Ей вспоминался путь, который она прошла под этим именем. Сперва стремительный, торопливый бег под цветущими деревьями. Потом долгие, бесконечно долгие годы возле мужа-паралитика, который, все больше отчуждаясь, спокойно и радостно писал картинки, в то время как она металась в погоне за здоровьем для него, когда он, казалось, больше уже и не желал здоровья. Наконец пришло воспоминание о пробуждении, о вновь восставшем, о человеке с седыми висками, который погряз в пошлейшем волокитстве и, постыдно кончив жизнь, был мертвым внесен в ее дом…
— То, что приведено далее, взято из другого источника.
(* ===== verification/LuluConfigProofs.v ===== *)
(** * The configuration of the Lulu channel: what holds

    The receiving account only changes while nothing is owed on the old one, a
    login serves the configuration it began with, the credentials come back as
    they were given, and a transfer is shown with the one order it can be. *)

From S2P Require Import Prelude GoStrings Base64 Money Json Schema Store Books Custody Wallet Operations BetBooks Examples.
From S2P Require Import CreditProofs Lulu LuluProofs LuluHistory LuluConfig.

(** ** Obligations stay with their account *)

(** Every order whose money is still owed names the configured account. *)
Definition obliged (db : DB) : Prop := forall id o,
  lulu_orders db.(app) !! id = Some o -> active_order o = true -> lo_receiver_uid o = ls_receiver_uid (lulu_setting db.(app)).

(** From [db0] on: the configuration stays, and new orders name its account. *)
Definition from_here (db0 d : DB) : Prop :=
  lulu_setting d.(app) = lulu_setting db0.(app) /\
  forall id o, lulu_orders db0.(app) !! id = None -> lulu_orders d.(app) !! id = Some o ->
    lo_receiver_uid o = ls_receiver_uid (lulu_setting db0.(app)).

Lemma from_here_refl db : from_here db db.
Proof. split; [done|]. intros id o Hn Ho. by rewrite Hn in Ho. Qed.

Lemma from_here_aside db0 d d' : lulu_setting d'.(app) = lulu_setting d.(app) ->
  lulu_orders d'.(app) = lulu_orders d.(app) -> from_here db0 d -> from_here db0 d'.
Proof. intros H1 H2 [H3 H4]. split; [congruence|]. intros id o Hn. rewrite H2. by apply H4. Qed.

Section here.
Context `{Uuids} (is_uuid : string -> bool) (db0 : DB).

Lemma here_uuid : tx_keeps (from_here db0) new_uuid.
Proof. apply tx_keeps_new_uuid. intros d. by apply from_here_aside. Qed.

Lemma here_audit a : tx_keeps (from_here db0) (insert_audit a).
Proof.
  unfold insert_audit. intros d u d' Hrun.
  first [by injection Hrun as _ <-; apply from_here_aside | by apply modify_Ok in Hrun as <-; apply from_here_aside].
Qed.

Lemma here_wallet id user cur now : tx_keeps (from_here db0) (insert_wallet id user cur now).
Proof. intros d b d' [(_ & <- & _)|(_ & _ & _ & <-)]%insert_wallet_Ok; [done|by apply from_here_aside]. Qed.

Lemma here_update_wallet id fa ff now : tx_keeps (from_here db0) (update_wallet id fa ff now).
Proof. intros d u d' [[_ <-]|(w & _ & _ & <-)]%update_wallet_Ok; [done|by apply from_here_aside]. Qed.

Lemma here_ledger li now : tx_keeps (from_here db0) (insert_ledger li now).
Proof. intros d u d' (w & _ & _ & <-)%insert_ledger_Ok. by apply from_here_aside. Qed.

Lemma here_receipt id f : tx_keeps (from_here db0) (update_row (R := lulu_receipt_row) id f).
Proof. apply tx_keeps_update_row. intros d r. by apply from_here_aside. Qed.

Lemma here_ignore (P : lulu_receipt_row -> bool) id r : tx_keeps (from_here db0) (insert_ignore P id r).
Proof. intros d b d' [[_ <-]|(_ & _ & _ & <-)]%insert_ignore_Ok; [done|by apply from_here_aside]. Qed.

(** Changes of orders that keep their account. *)
Definition same_account (f : lulu_order_row -> lulu_order_row) : Prop := forall o, lo_receiver_uid (f o) = lo_receiver_uid o.

Lemma here_order id f : same_account f -> tx_keeps (from_here db0) (update_row (R := lulu_order_row) id f).
Proof.
  intros Hf d u d' Hrun [H1 H2]. apply update_row_Ok in Hrun as [(_ & _ & <-)|(r & Hr & _ & <-)]; [done|].
  split; [done|]. intros i o Hn. cbn. destruct (decide (i = id)) as [->|Hne].
  - rewrite lookup_insert_eq. intros [= <-]. rewrite Hf. by apply (H2 id).
  - rewrite lookup_insert_ne by done. by apply H2.
Qed.

Lemma here_orders (P : string -> lulu_order_row -> bool) f : same_account f -> tx_keeps (from_here db0) (update_where P f).
Proof.
  intros Hf. apply tx_keeps_modify. intros d [H1 H2]. split; [done|]. intros i o Hn. cbn. rewrite map_lookup_imap.
  change (tbl (app d)) with (lulu_orders (app d)). intros (r & Hr & [= <-])%bind_Some. destruct (P i r); [rewrite Hf|]; by apply (H2 i).
Qed.

Lemma here_insert id row : lo_receiver_uid row = ls_receiver_uid (lulu_setting db0.(app)) ->
  tx_keeps (from_here db0) (insert_order id row).
Proof.
  intros Hr d u d' [_ ->]%insert_order_Ok [H1 H2]. split; [done|]. intros i o Hn. cbn. destruct (decide (i = id)) as [->|Hne].
  - rewrite lookup_insert_eq. by intros [= <-].
  - rewrite lookup_insert_ne by done. by apply H2.
Qed.

End here.

#[local] Hint Resolve here_uuid here_audit here_wallet here_update_wallet here_ledger here_receipt here_ignore : keeps.
#[local] Hint Extern 1 (tx_keeps _ (update_row _ _)) => apply here_order; by intros [] : keeps.
#[local] Hint Extern 1 (tx_keeps _ (update_where _ _)) => apply here_orders; by intros [] : keeps.

Section channel.
Context `{Uuids} (is_uuid : string -> bool).

Lemma here_gets_setting {A} db0 (f : lulu_setting_row -> A) {B} (k : A -> Tx B) :
  tx_keeps (from_here db0) (k (f (lulu_setting db0.(app)))) ->
  tx_keeps (from_here db0) (x ← gets (fun d => f (lulu_setting d.(app))); k x).
Proof. intros Hk d a d' Hrun Hd. rewrite gets_skip in Hrun. rewrite (proj1 Hd) in Hrun. by apply (Hk d a d'). Qed.

Lemma here_decimals db0 c b : tx_keeps (from_here db0) (ResolveDecimals c b).
Proof. unfold ResolveDecimals. keeps. Qed.

Lemma here_balance db0 t o typ da df actor : tx_keeps (from_here db0) (lulu_balance t o typ da df actor).
Proof. unfold lulu_balance, find_wallet. keeps. Qed.
#[local] Hint Resolve here_decimals here_balance : keeps.

Lemma here_claim db0 rid id : tx_keeps (from_here db0) (claim_receipt rid id).
Proof. unfold claim_receipt, select_where. keeps. Qed.

Lemma here_confirm db0 id rid : tx_keeps (from_here db0) (confirm_order id rid).
Proof. unfold confirm_order, select_where. keeps. Qed.

Lemma here_lulu_audit db0 actor id action evidence : tx_keeps (from_here db0) (lulu_audit actor id action evidence).
Proof. unfold lulu_audit. keeps. Qed.

Lemma here_player db0 id : tx_keeps (from_here db0) (lulu_player is_uuid id).
Proof. unfold lulu_player. keeps. Qed.

Lemma here_admin db0 id : tx_keeps (from_here db0) (lulu_admin is_uuid id).
Proof. unfold lulu_admin. keeps. Qed.

Lemma here_scan db0 id : tx_keeps (from_here db0) (scan_order id).
Proof. unfold scan_order, select_id. keeps. Qed.

Lemma here_route db0 t wall receiver uid : tx_keeps (from_here db0) (clear_route t wall receiver uid).
Proof. unfold clear_route, select_where. keeps. Qed.
#[local] Hint Resolve here_claim here_confirm here_lulu_audit here_player here_admin here_scan here_route : keeps.

Lemma here_match db0 t o n : tx_keeps (from_here db0) (match_receipt t o n).
Proof. unfold match_receipt, select_first. keeps. Qed.

Lemma here_money db0 t cfg o action actor : tx_keeps (from_here db0) (review_money t cfg o action actor).
Proof. unfold review_money. keeps. Qed.
#[local] Hint Resolve here_match here_money : keeps.

Lemma here_Create db0 t wall user kind inp : tx_keeps (from_here db0) (lulu_Create is_uuid t wall user kind inp).
Proof.
  unfold lulu_Create, select_where. apply tx_keeps_bind; [keeps|intros n]. apply tx_keeps_bind; [keeps|intros []].
  apply tx_keeps_bind; [keeps|intros []]. apply tx_keeps_bind; [keeps|intros [[id o]|]]; [keeps|].
  apply (here_gets_setting db0 id). keeps; by apply here_insert.
Qed.

Lemma tx_here db db' : lulu_tx is_uuid db db' -> from_here db db'.
Proof.
  intros Htx. pose proof (from_here_refl db) as H0. destruct Htx as [t wall user kind inp o Hrun|t id actor action evidence o Hrun|
    t user actor kind status st en limit offset l Hrun|Receiver t r Hrun|Receiver version o Hrun|t id result Hrun|Receiver Hrun|t Hrun].
  - by eapply here_Create, H0.
  - assert (Hk : tx_keeps (from_here db) (lulu_Review is_uuid t id actor action evidence)) by (unfold lulu_Review; keeps).
    by eapply Hk, H0.
  - assert (Hk : tx_keeps (from_here db) (lulu_List is_uuid t user actor kind status st en limit offset)) by (unfold lulu_List, select_all; keeps).
    by eapply Hk, H0.
  - assert (Hk : tx_keeps (from_here db) (RecordReceipt Receiver t r)) by (unfold RecordReceipt, select_id, select_first; keeps).
    by eapply Hk, H0.
  - assert (Hk : tx_keeps (from_here db) (begin_sending Receiver version)) by (unfold begin_sending, select_first; keeps).
    by eapply Hk, H0.
  - assert (Hk : tx_keeps (from_here db) (lulu_finish t id result)) by (unfold lulu_finish; keeps). by eapply Hk, H0.
  - assert (Hk : tx_keeps (from_here db) (RecoverSending Receiver)) by (unfold RecoverSending; keeps). by eapply Hk, H0.
  - assert (Hk : tx_keeps (from_here db) (ExpireDeposits t)) by (unfold ExpireDeposits; keeps). by eapply Hk, H0.
Qed.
Каждый шаг по этому долгому пути давался ей так трудно, что ни год, то новые заботы; страдание делило с нею ложе, горе тенью ходило за ней. Но зато она стала фрау Пагель, превратилась из обманчиво прелестной юной девушки в крепкую женщину, которая ныне и навеки зовется фрау Пагель. Она и за гробом будет Пагель; невозможно, чтобы бог уготовил ей иную долю, чем быть всегда фрау Пагель. И все это тяжело завоеванное, это преображение, которое было мучительным врастаньем в свое призвание, все это брошено под ноги молодой девчонке, как будто оно ничего не стоило. Распутство их соединило, а теперь и связало.
"Куда ты пойдешь, туда и я пойду, и где ты будешь жить, там и я буду жить. Твой народ — мой народ, и твой бог — мой бог. Где ты умрешь, там и я умру и погребена буду. Пусть то и то сделает со мною господь, пусть и еще больше сделает; смерть одна разлучит меня с тобой" [Библия, книга Руфи, гл.1]. — Да, так сказано в древней повести, но они-то об этом ничего не знают. Фрау Пагель — это не имя, это судьба! А они вывешивают извещение: назначают расписаться в половине первого — и вся недолга!
Минна говорит то же самое — ей в утешение, но говорит правильно:
— Они же только распишутся! Это, барыня, не в церкви венчаться!
Барыня выпрямилась, спросила с горячностью:
— Не правда ли, Минна, вы тоже так думаете? Вольфганг решился на это не по-настоящему, он это делает только потому, что девчонка его принуждает. Для него расписаться тоже еще не все. Он не хочет причинить мне горе.
— Дело в том, — разъяснила неподкупная Минна, — что расписаться-то обязательно, а в церковь можно и не ходить. С деньгами у него туго, у молодого барина.